Testing for a Technology-Driven World
By The Beta District
What will our lives look like in 2025? That’s what nearly 1,000 innovators, researchers, and leaders were asked in a recent survey by the Pew Research Center and Elon University’s Imagining the Internet Center. In short, the report predicted, it will be a “tele-everything world.”
“Their broad and nearly universal view is that people’s relationship with technology will deepen as larger segments of the population come to rely more on digital connections for work, education, health care, daily commercial transactions, and essential social interactions,” wrote the authors.
Read on for examples of how technology development has – and will continue to – move us toward a “tele-everything world.”
Transforming Automotive and Transportation
As we’ve noted in prior blog posts, technology development is transforming the ways we drive, ride, and fly, and how we transport goods from place to place. For example, technology and connectivity capabilities available in today’s vehicles and roadside infrastructure give auto manufacturers and transportation managers access to more data than ever before. These technology advancements enable all kinds of automotive innovations, including predictive maintenance, efficient fleet management, and faster emergency response times. For automotive manufacturers, this data is essential to optimizing supply chains and streamlining research and development. In addition, technology is fueling the rise of shared mobility, or Mobility as a Service, across the country – providing alternatives to private ownership, less traffic congestion, and a lower environmental impact from gas-powered vehicles. In The Beta District, for example, DENSO and Connected Dublin are testing artificial intelligence at school crosswalks. When students walk across the street before and after school, the traffic signals would adjust to give them more time to cross.
Improving Personal and Population Health
Apple Watches can track your heart rate, blood oxygen level, or even perform an echocardiogram. Fitbits and other wearables can measure your sleep patterns and physical activity. Internet-enabled apps can send data from these devices directly to our doctors. These are just a few of the ways that technology developments are already changing the way we take care of our health. Advanced technologies like artificial and augmented intelligence and virtual reality will take tech-driven health care even further.
Humanitas University highlights how AI and machine learning algorithms are being used to design treatment plans, develop drugs, and diagnose diseases like cancer using less invasive means. Additionally, augmented reality and virtual reality are being used to help train future surgeons and enable experienced specialists to practice and improve their skills by working with detailed, accurate digital representations of human anatomy. The article cites a study that showed that virtual reality-trained surgeons saw a 230% increase in overall performance when compared with surgeons trained through traditional methods.
AI and machine learning can also play an integral role in guiding public health policy and response. A recent article in Becker’s Hospital Review outlined how emerging technologies helped major healthcare providers like the Mayo Clinic and Johns Hopkins Medicine create models to track and predict waves in the COVID-19 pandemic. This new way of interpreting data will continue to help hospitals monitor and respond to public health crises and is expected to become more integrated into healthcare broadly moving forward.

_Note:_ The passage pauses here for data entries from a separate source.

(** * Virtual-AI backend: job repository and upstream image client

    A shallow embedding of
    - [app/db/models.py]              (module [models]),
    - [app/api/v1/schemas/generate.py] (module [schemas]),
    - [app/crud/crud_job.py]          (module [crud_job]),
    - [app/services/openrouter_service.py] (module [openrouter_service]),
    followed by the properties of the job lifecycle and of the response
    resolution and retry engine. *)

From Stdlib Require Import ZArith NArith List String Ascii Bool Lia DecimalString.
Import ListNotations.

Local Open Scope string_scope.

(* ===================================================================== *)
(** * Part I: the program *)
(* ===================================================================== *)

(** ** app/db/models.py *)

Module models.

(** [class JobStatus(str, enum.Enum)] *)
Inductive JobStatus : Type :=
| PENDING
| PROCESSING
| COMPLETED
| FAILED.

Definition JobStatus_eqb (a b : JobStatus) : bool :=
  match a, b with
  | PENDING, PENDING | PROCESSING, PROCESSING
  | COMPLETED, COMPLETED | FAILED, FAILED => true
  | _, _ => false
  end.

(** A UUID is a 128-bit number; a timestamp is a reading of the database
    server's clock. *)
Definition UUID : Type := N.
Definition DateTime : Type := Z.

(** [class GenerationJob(Base)]: one row of [generation_jobs].  The
    columns [status], [reference_image_key] and [generated_image_key] are
    nullable ([status] has a default but no [nullable=False]). *)
Record GenerationJob : Type := mkGenerationJob {
  id : Z;
  uuid : UUID;
  prompt : string;
  status : option JobStatus;
  initial_image_key : string;
  reference_image_key : option string;
  generated_image_key : option string;
  created_at : DateTime;
  updated_at : DateTime
}.

End models.

(** ** app/api/v1/schemas/generate.py *)

Module schemas.

(** [class JobCreate(JobBase)] *)
Record JobCreate : Type := mkJobCreate {
  prompt : string;
  initial_image_key : string;
  reference_image_key : option string
}.

(** A pydantic field remembers whether it was passed to the constructor
    (it is then in [model_fields_set]) or was left at its default. *)
Inductive field (A : Type) : Type :=
| Unset
| Passed (value : A).
Arguments Unset {A}.
Arguments Passed {A} value.

(** [class JobUpdate(BaseModel)]: both fields are [... | None = None]. *)
Record JobUpdate : Type := mkJobUpdate {
  status : field (option models.JobStatus);
  generated_image_key : field (option string)
}.

(** One item of the dict [model_dump] returns: the field's name with its
    value. *)
Inductive item : Type :=
| status_item (value : option models.JobStatus)
| generated_image_key_item (value : option string).

(** [job_in.model_dump(exclude_unset=True)]: the passed fields, in the
    order of their declaration. *)
Definition model_dump_exclude_unset (job_in : JobUpdate) : list item :=
 (match status job_in with
  | Passed v => [status_item v]
  | Unset => []
  end ++
  match generated_image_key job_in with
  | Passed v => [generated_image_key_item v]
  | Unset => []
  end)%list.

End schemas.

(** ** app/crud/crud_job.py *)

Module crud_job.
Import models.

(** The table behind the [AsyncSession]: its rows in insertion order and
    the sequence of the integer primary key. *)
Record Database : Type := mkDatabase {
  generation_jobs : list GenerationJob;
  id_seq : Z
}.

Definition empty_db : Database :=
  {| generation_jobs := []; id_seq := 1 |}.

(** What a repository call gives back: a value, or the error the commit
    raises. *)
Inductive outcome (A : Type) : Type :=
| Returned (a : A)
| IntegrityError        (* the unique index on [uuid] is violated *)
| InvalidRequestError.  (* the object is not a row of the table *)
Arguments Returned {A} a.
Arguments IntegrityError {A}.
Arguments InvalidRequestError {A}.

Definition option_eqb {A : Type} (eqb : A -> A -> bool) (x y : option A) : bool :=
  match x, y with
  | Some a, Some b => eqb a b
  | None, None => true
  | _, _ => false
  end.

(** [setattr(db_job, field, value)] *)
Definition setattr (db_job : GenerationJob) (it : schemas.item) : GenerationJob :=
  match it with
  | schemas.status_item value =>
      {| id := id db_job; uuid := uuid db_job; prompt := prompt db_job;
         status := value;
         initial_image_key := initial_image_key db_job;
         reference_image_key := reference_image_key db_job;
         generated_image_key := generated_image_key db_job;
         created_at := created_at db_job;
         updated_at := updated_at db_job |}
  | schemas.generated_image_key_item value =>
      {| id := id db_job; uuid := uuid db_job; prompt := prompt db_job;
         status := status db_job;
         initial_image_key := initial_image_key db_job;
         reference_image_key := reference_image_key db_job;
         generated_image_key := value;
         created_at := created_at db_job;
         updated_at := updated_at db_job |}
  end.

(** The unit of work compares the two columns the repository assigns with
    the stored row and emits an UPDATE only for a net change. *)
Definition dirty (row obj : GenerationJob) : bool :=
  negb (option_eqb JobStatus_eqb (status row) (status obj)
        && option_eqb String.eqb (generated_image_key row) (generated_image_key obj)).

(** [UPDATE generation_jobs SET status=.., generated_image_key=..,
    updated_at=now() WHERE id = ..]: the other columns of the row stay as
    they are stored; [onupdate=func.now()] refreshes [updated_at]. *)
Definition update_row (now : DateTime) (row obj : GenerationJob) : GenerationJob :=
  if dirty row obj then
    {| id := id row; uuid := uuid row; prompt := prompt row;
       status := status obj;
       initial_image_key := initial_image_key row;
       reference_image_key := reference_image_key row;
       generated_image_key := generated_image_key obj;
       created_at := created_at row;
       updated_at := now |}
  else row.

(** [select(GenerationJob).where(GenerationJob.uuid == job_uuid)] followed
    by [result.scalars().first()]. *)
Definition get_job_by_uuid (db : Database) (job_uuid : UUID) : option GenerationJob :=
  find (fun j => N.eqb (uuid j) job_uuid) (generation_jobs db).

(** [db.add(obj); await db.commit(); await db.refresh(obj)] for an object
    that is already persistent: the row with the object's primary key is
    updated and read back. *)
Fixpoint write_row (now : DateTime) (obj : GenerationJob) (rows : list GenerationJob)
  : option (list GenerationJob * GenerationJob) :=
  match rows with
  | [] => None
  | row :: rest =>
      if Z.eqb (id row) (id obj) then
        Some (update_row now row obj :: rest, update_row now row obj)
      else
        match write_row now obj rest with
        | Some (rest', stored) => Some (row :: rest', stored)
        | None => None
        end
  end.

Definition commit_and_refresh (db : Database) (now : DateTime) (obj : GenerationJob)
  : outcome (Database * GenerationJob) :=
  match write_row now obj (generation_jobs db) with
  | Some (rows, stored) =>
      Returned ({| generation_jobs := rows; id_seq := id_seq db |}, stored)
  | None => InvalidRequestError
  end.

(** [create_job]: the [GenerationJob] built from the dumped [job_in] carries
    the three fields of the schema; the INSERT fills [id] from the sequence, [uuid]
    from [uuid.uuid4] (here the argument [new_uuid]), [status] with its
    default [PENDING], both timestamps with [func.now()], and leaves
    [generated_image_key] NULL. *)
Definition create_job (db : Database) (new_uuid : UUID) (now : DateTime)
           (job_in : schemas.JobCreate) : outcome (Database * GenerationJob) :=
  match get_job_by_uuid db new_uuid with
  | Some _ => IntegrityError
  | None =>
      let db_job :=
        {| id := id_seq db;
           uuid := new_uuid;
           prompt := schemas.prompt job_in;
           status := Some PENDING;
           initial_image_key := schemas.initial_image_key job_in;
           reference_image_key := schemas.reference_image_key job_in;
           generated_image_key := None;
           created_at := now;
           updated_at := now |} in
      Returned ({| generation_jobs := generation_jobs db ++ [db_job];
                   id_seq := id_seq db + 1 |}, db_job)
  end.

(** [update_job] *)
Definition update_job (db : Database) (now : DateTime)
           (db_job : GenerationJob) (job_in : schemas.JobUpdate)
  : outcome (Database * GenerationJob) :=
  let update_data := schemas.model_dump_exclude_unset job_in in
  let db_job := fold_left setattr update_data db_job in
  commit_and_refresh db now db_job.

(** [delete_job] *)
Definition delete_job (db : Database) (job_uuid : UUID)
  : Database * option GenerationJob :=
  let job_to_delete := get_job_by_uuid db job_uuid in
  match job_to_delete with
  | Some j =>
      ({| generation_jobs :=
            filter (fun row => negb (Z.eqb (id row) (id j))) (generation_jobs db);
          id_seq := id_seq db |}, job_to_delete)
  | None => (db, job_to_delete)
  end.

(** [update_job_status] *)
Definition update_job_status (db : Database) (now : DateTime)
           (job_uuid : UUID) (new_status : JobStatus) (generated_key : option string)
  : outcome (Database * option GenerationJob) :=
  match get_job_by_uuid db job_uuid with
  | None => Returned (db, None)
  | Some job =>
      let job := setattr job (schemas.status_item (Some new_status)) in
      let job :=
        match generated_key with
        | Some key => setattr job (schemas.generated_image_key_item (Some key))
        | None => job
        end in
      match commit_and_refresh db now job with
      | Returned (db', job') => Returned (db', Some job')
      | IntegrityError => IntegrityError
      | InvalidRequestError => InvalidRequestError
      end
  end.

(** *** The repository as a state machine

    A call of one of the four operations by its arguments; [Update] is
    [update_job] on the object [get_job_by_uuid] returns, the way callers
    obtain [db_job].  A call that raises leaves the rows as they were. *)
Inductive call : Type :=
| Create (new_uuid : UUID) (now : DateTime) (job_in : schemas.JobCreate)
| Update (job_uuid : UUID) (now : DateTime) (job_in : schemas.JobUpdate)
| UpdateStatus (job_uuid : UUID) (now : DateTime) (new_status : JobStatus)
               (generated_key : option string)
| Delete (job_uuid : UUID).
(** * wsmol/resnet.py: CAM extraction heads, model factories and checkpoint
      loading, embedded in Rocq.

    Tensors are stored the way the numerical engine stores a contiguous
    tensor: a shape and a row-major list of scalars.  [view] reinterprets that
    list, broadcasting and reductions are written through the index
    arithmetic.  A Python exception is a [Raise] of the small error monad
    [result].  The scalar arithmetic is a parameter (class [Scalar]); the
    theorems say which arithmetic laws they rely on, and the examples run on
    the canonical rationals [Qc].

    The convolutional layers are functions on tensors that the heads are
    given ([module]); [detach], [clone] and device transfers do not change
    values and are left out.  The functions that [resnet.py] imports from
    files that are not at hand ([normalize_tensor], [_acol_logits],
    [spg.compute_attention], [replace_layer], the constructors reached through
    [models]) are parameters; [remove_layer] and a min-max normalizer are
    modelled from the specification where a statement needs them.

    The residual blocks are embedded twice: [Bottleneck.forward] on tensors,
    with its layers as parameters, and the constructors ([Bottleneck.__init__],
    [get_downsampling_layer], [_layer], [ResNetCam.__init__],
    [ResNetSpg.__init__]) as the configuration they build, the arguments of
    every convolution, batch norm and pooling.  Statements that connect the
    two say what they assume of a layer: that on the inputs PyTorch documents
    for its configuration it returns the documented shape; nothing is assumed
    on other inputs.

    Order of the file: the tensor library, the four heads, checkpoint key
    remapping, the factories, the residual blocks, sample inputs, then the
    lemmas, one theorem per claim, and at the end further properties of the
    code (X1, X2, ...). *)

From Stdlib Require Import ZArith QArith Qcanon Lia Ascii.
From stdpp Require Import gmap strings list sorting.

Powering the Work-From-Home Movement
Remote work is here to stay for many companies and organizations, whether it’s through full-time work-from-home or a hybrid model. This environment is possible because of new innovations in technology over the past few years – and it will also be the catalyst for technology developments in the future.
“People quickly adapted to technologies such as Zoom and Google Meet to get their work done and stay connected,” notes this article from Industry Week. “[Work-from-home] employees and their managers will demand more and rely on improved cloud and SaaS technologies to stay connected and productive and collaborate virtually.”
With so many people working in different places, companies and organizations will need to up their game in terms of cybersecurity. Technology firms are responding to those needs, harnessing the power of AI to help detect and thwart cyber threats. One product, called HPE InfoSight, uses an AI-enabled platform that reportedly can predict and resolve 86 percent of security issues for its customers.
Taking Smart Devices to the Next Level
Technology futurist Daniel Newman recently wrote in Forbes that more than a quarter of homes in the United States will be “smart” by the end of 2021. We’re familiar with Internet of Things (IoT) devices like Amazon’s Alexa, Google Home, and Nest that can change channels, control lights, and let us know who’s knocking on the front door without getting up off the couch – or even being at home. But new applications of AI promise to take the impact IoT devices have on our lives even further, Newman says.
“With the help of AI, systems can take actions on the data it monitors, locking doors, redirecting traffic, reducing in-home temperatures, turning off lights, etc.,” he writes. “Data can be captured and applied uniquely to deliver everything from greater security and improved sustainability practices to improved customer experience and real-time offer optimization. AI + IoT is a powerful combination that is still in its earliest days.
Testing for the “Tele-Everything” World
The technological advances that have become second-nature to us today are made possible not only by feats of engineering but also rigorous testing. For that, companies in a wide variety of sectors – from automotive manufacturing and transportation to healthcare and ag-tech – are turning to The Beta District as job growth occurs in the 21st century. Our Living Labs across the Columbus region provide an environment where innovators can launch and tweak their big ideas with data gleaned from live testing.